#### EXERCISE PROMPT
Among the records, which lines hold the word "opening"? Pick them out.

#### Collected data

= = = =

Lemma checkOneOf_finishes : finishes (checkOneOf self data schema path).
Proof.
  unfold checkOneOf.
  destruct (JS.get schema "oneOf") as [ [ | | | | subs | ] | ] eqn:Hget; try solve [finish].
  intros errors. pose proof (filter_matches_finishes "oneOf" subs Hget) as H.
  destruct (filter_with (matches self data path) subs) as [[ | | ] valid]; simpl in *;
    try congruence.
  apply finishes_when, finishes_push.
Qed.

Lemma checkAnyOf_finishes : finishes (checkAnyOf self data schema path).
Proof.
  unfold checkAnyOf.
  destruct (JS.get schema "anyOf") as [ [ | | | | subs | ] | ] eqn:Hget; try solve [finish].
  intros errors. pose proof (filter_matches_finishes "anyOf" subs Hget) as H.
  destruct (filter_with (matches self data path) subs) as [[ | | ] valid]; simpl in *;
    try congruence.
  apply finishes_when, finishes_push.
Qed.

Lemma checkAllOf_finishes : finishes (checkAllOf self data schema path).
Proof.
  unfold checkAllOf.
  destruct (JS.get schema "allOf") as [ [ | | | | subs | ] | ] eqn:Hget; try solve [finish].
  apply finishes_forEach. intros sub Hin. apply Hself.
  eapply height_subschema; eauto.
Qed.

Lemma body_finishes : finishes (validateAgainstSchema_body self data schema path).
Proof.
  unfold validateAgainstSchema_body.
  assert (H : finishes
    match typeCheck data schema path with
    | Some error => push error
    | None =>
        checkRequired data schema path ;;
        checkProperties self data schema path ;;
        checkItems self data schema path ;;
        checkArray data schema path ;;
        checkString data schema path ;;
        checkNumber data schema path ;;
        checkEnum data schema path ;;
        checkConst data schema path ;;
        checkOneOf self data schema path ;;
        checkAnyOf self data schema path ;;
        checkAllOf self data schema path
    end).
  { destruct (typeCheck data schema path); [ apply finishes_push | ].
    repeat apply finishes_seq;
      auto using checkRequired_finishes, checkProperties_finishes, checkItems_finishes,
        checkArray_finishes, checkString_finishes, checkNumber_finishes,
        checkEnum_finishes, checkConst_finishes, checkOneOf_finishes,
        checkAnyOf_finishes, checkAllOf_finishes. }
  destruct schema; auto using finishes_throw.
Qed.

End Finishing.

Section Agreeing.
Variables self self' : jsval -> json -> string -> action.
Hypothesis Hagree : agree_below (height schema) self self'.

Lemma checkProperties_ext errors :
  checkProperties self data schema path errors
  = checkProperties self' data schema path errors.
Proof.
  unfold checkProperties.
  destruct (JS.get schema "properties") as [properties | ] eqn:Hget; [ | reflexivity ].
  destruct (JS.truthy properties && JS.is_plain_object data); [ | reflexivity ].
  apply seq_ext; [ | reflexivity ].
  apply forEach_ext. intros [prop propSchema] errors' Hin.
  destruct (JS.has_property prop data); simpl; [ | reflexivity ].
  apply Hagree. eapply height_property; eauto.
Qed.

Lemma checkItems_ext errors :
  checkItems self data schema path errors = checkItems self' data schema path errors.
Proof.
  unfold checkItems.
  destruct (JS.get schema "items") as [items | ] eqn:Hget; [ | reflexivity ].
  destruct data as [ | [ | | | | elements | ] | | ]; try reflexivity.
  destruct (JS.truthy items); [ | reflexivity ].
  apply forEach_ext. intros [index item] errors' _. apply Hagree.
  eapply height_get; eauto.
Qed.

= = = =

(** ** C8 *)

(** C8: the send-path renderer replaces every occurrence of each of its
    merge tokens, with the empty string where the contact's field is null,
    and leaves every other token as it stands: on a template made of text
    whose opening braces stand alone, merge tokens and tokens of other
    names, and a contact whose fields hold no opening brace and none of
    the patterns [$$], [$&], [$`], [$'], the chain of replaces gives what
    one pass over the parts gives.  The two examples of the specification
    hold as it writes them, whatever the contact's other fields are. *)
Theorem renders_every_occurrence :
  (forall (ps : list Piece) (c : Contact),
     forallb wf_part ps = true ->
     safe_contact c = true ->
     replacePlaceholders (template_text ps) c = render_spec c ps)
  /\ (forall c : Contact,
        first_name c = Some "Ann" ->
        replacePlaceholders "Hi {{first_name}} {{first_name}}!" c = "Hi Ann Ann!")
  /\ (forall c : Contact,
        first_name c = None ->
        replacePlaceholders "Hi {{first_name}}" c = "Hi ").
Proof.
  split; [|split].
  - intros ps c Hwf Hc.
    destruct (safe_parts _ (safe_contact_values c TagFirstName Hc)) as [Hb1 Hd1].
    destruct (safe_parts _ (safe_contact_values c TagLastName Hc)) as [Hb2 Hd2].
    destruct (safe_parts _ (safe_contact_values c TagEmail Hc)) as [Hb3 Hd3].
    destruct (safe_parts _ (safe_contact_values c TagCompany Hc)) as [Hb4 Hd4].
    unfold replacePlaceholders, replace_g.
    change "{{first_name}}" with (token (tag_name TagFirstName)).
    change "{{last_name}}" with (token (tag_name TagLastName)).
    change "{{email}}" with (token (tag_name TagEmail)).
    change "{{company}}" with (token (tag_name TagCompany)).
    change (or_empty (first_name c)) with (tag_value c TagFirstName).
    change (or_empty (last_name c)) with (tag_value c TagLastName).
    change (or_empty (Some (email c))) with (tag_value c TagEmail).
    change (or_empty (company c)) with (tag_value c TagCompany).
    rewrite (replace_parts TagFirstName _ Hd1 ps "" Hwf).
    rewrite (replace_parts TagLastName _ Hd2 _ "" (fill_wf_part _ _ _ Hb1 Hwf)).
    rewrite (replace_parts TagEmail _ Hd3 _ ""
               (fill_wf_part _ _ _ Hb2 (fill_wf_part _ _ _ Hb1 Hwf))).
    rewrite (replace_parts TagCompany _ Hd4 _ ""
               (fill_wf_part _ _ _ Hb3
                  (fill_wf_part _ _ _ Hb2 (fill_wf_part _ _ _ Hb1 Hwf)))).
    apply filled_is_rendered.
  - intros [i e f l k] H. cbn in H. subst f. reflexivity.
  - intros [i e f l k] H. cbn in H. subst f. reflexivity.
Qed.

= = = =

#### TASK SOLUTION
    whose opening braces stand alone, merge tokens and tokens of other
    names, and a contact whose fields hold no opening brace and none of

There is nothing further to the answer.